(** * Graph engine of lab-10: storage backends and classical algorithms

    Shallow embedding of
      - [modules/graph_representation.py]  (AdjacencyMatrix, AdjacencyList)
      - [modules/graph_traversal.py]       (GraphTraversal)
      - [modules/shortest_path.py]         (ShortestPath, Connectivity,
                                            TopologicalSort)

    Conventions.
      - a vertex (Python [int]) is a [Z]; a weight (Python [float], IEEE
        binary64) is a primitive [float];
      - a Python [dict] whose iteration order is observed is an association
        list in insertion order ([OrderedDict]); a dict that is only looked
        up is a [gmap]; a Python [set] is a [gset];
      - a call either returns, raises, or runs longer than the budget of loop
        iterations / recursion depth it was given ([outcome]). *)

From Stdlib Require Import ZArith PrimFloat.
From Stdlib Require FloatAxioms.
From stdpp Require Import gmap list.

Open Scope Z_scope.

(* stdpp's [naive_solver] clears hypotheses that may already be gone *)
Set Warnings "-clear-no-such-hyp".

(** ** Python run-time outcomes *)

Inductive exn : Set := KeyError | ValueError.

Inductive outcome (A : Type) : Type :=
| Return (a : A)
| Raise (e : exn)
| OutOfFuel.
Arguments Return {A} a.
Arguments Raise {A} e.
Arguments OutOfFuel {A}.
(** * awsume: acquisition of temporary AWS credentials

    A shallow embedding of [awsumepy/lib/aws.py]: [parse_time],
    [assume_role], [get_session_token] and [get_account_id].

    The Python code runs against four collaborators: the STS client of
    boto3, the credential cache ([lib/cache.py]), the interactive MFA
    prompt ([lib/profile.py]) and the logger / terminal.  Calls to them
    are recorded, in program order, in a trace; their answers, and
    whether boto3 builds a client at all, are taken from a [world]. *)

From stdpp Require Import gmap strings list fin_maps.
From Stdlib Require Import ZArith Lia.

Local Open Scope string_scope.
Local Open Scope Z_scope.

(** ** Python values *)

(** An aware [datetime]: an absolute instant and the UTC offset of the
    time zone it is expressed in.  Instants are integers: the ends of
    Python's calendar (years 1 and 9999), where a change of zone
    overflows, are not represented. *)
Record datetime := Datetime {
  dt_instant : Z;     (* microseconds since 1970-01-01T00:00:00Z *)
  dt_utcoffset : Z    (* seconds east of UTC *)
}.

#[warnings="-register-all"]
Inductive pyval :=
| VNone
| VStr (s : string)
| VInt (n : Z)
| VDatetime (d : datetime)
| VDict (d : gmap string pyval).

Abbreviation dict := (gmap string pyval).

(** [bool(v)] *)
Definition truthy (v : pyval) : bool :=
  match v with
  | VNone => false
  | VStr s => negb (String.eqb s "")
  | VInt n => negb (Z.eqb n 0)
  | VDatetime _ => true
  | VDict d => negb (bool_decide (d = ∅))
  end.

(** [type(v).__name__] *)
Definition type_name (v : pyval) : string :=
  match v with
  | VNone => "NoneType"
  | VStr _ => "str"
  | VInt _ => "int"
  | VDatetime _ => "datetime.datetime"
  | VDict _ => "dict"
  end.

(** Arguments annotated [str = None] and [int = None]. *)
Definition of_str (o : option string) : pyval :=
  match o with Some s => VStr s | None => VNone end.

Definition of_int (o : option Z) : pyval :=
  match o with Some n => VInt n | None => VNone end.

(** [d.get(key)] and [d.get(key, default)] on a [dict]. *)
Definition dict_get (d : dict) (key : string) : pyval :=
  default VNone (d !! key).

Definition dict_get_default (d : dict) (key : string) (dflt : pyval) : pyval :=
  default dflt (d !! key).

(** ** Exceptions *)

Inductive exn_class :=
| TypeError
| KeyError
| AttributeError
| RoleAuthenticationError
| UserAuthenticationError
| LibraryError (name : string)   (* any other subclass of Exception *)
| KeyboardInterrupt              (* BaseException, not Exception *)
| SystemExit.                    (* BaseException, not Exception *)

Record exn := Exn { exn_class_of : exn_class; exn_str : string }.

(** [isinstance(e, Exception)] *)
Definition is_Exception (e : exn) : bool :=
  match exn_class_of e with
  | KeyboardInterrupt | SystemExit => false
  | _ => true
  end.

Definition squote (s : string) : string := "'" ++ s ++ "'".
Definition dquote (s : string) : string :=
  String (Ascii.ascii_of_nat 34) (s ++ String (Ascii.ascii_of_nat 34) "").

(** ** Collaborators *)

(** [boto3.session.Session(...).client('sts')] *)
Record sts_client := StsClient {
  aws_access_key_id : pyval;
  aws_secret_access_key : pyval;
  aws_session_token : pyval;
  region_name : pyval
}.

Inductive event :=
| EvLog (message : string)                           (* logger.debug *)
| EvPrint (message : string)                         (* safe_print *)
| EvPrompt                                           (* profile_lib.get_mfa_token *)
| EvCacheRead (cache_file_name : string)             (* cache_lib.read_aws_cache *)
| EvCacheWrite (cache_file_name : string) (session : pyval)
| EvAssumeRole (client : sts_client) (kwargs : dict)
| EvGetSessionToken (client : sts_client) (kwargs : dict)
| EvGetCallerIdentity (client : sts_client).

(** One cache file on disk. *)
Inductive cache_file :=
| Serialized (session : dict)
| Corrupt.

Record state := State {
  cache : gmap string cache_file;
  trace : list event
}.

Record world := World {
  now : Z;                (* the current instant, in microseconds *)
  tzlocal : Z -> Z;       (* dateutil.tz.tzlocal(): offset in force at an instant *)
  strftime_answer : string -> datetime -> string;
                          (* strftime of the platform, for a format *)
  client_error : sts_client -> option exn;
                          (* what boto3 raises instead of building this client *)
  get_mfa_token_answer : exn + string;
  assume_role_answer : sts_client -> dict -> exn + pyval;
  get_session_token_answer : sts_client -> dict -> exn + pyval;
  get_caller_identity_answer : sts_client -> exn + pyval;
  disk_write_fails : string -> bool
}.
# # # #
> Description of the task
Go back to the listing above. Copy word for word the lines from the one with "Record sts_client := StsClient" through the one with "(* profile_lib.get_mfa_token *)", and nothing more.

> Answer box
Record sts_client := StsClient {
  aws_access_key_id : pyval;
  aws_secret_access_key : pyval;
  aws_session_token : pyval;
  region_name : pyval
}.

Inductive event :=
| EvLog (message : string)                           (* logger.debug *)
| EvPrint (message : string)                         (* safe_print *)
| EvPrompt                                           (* profile_lib.get_mfa_token *)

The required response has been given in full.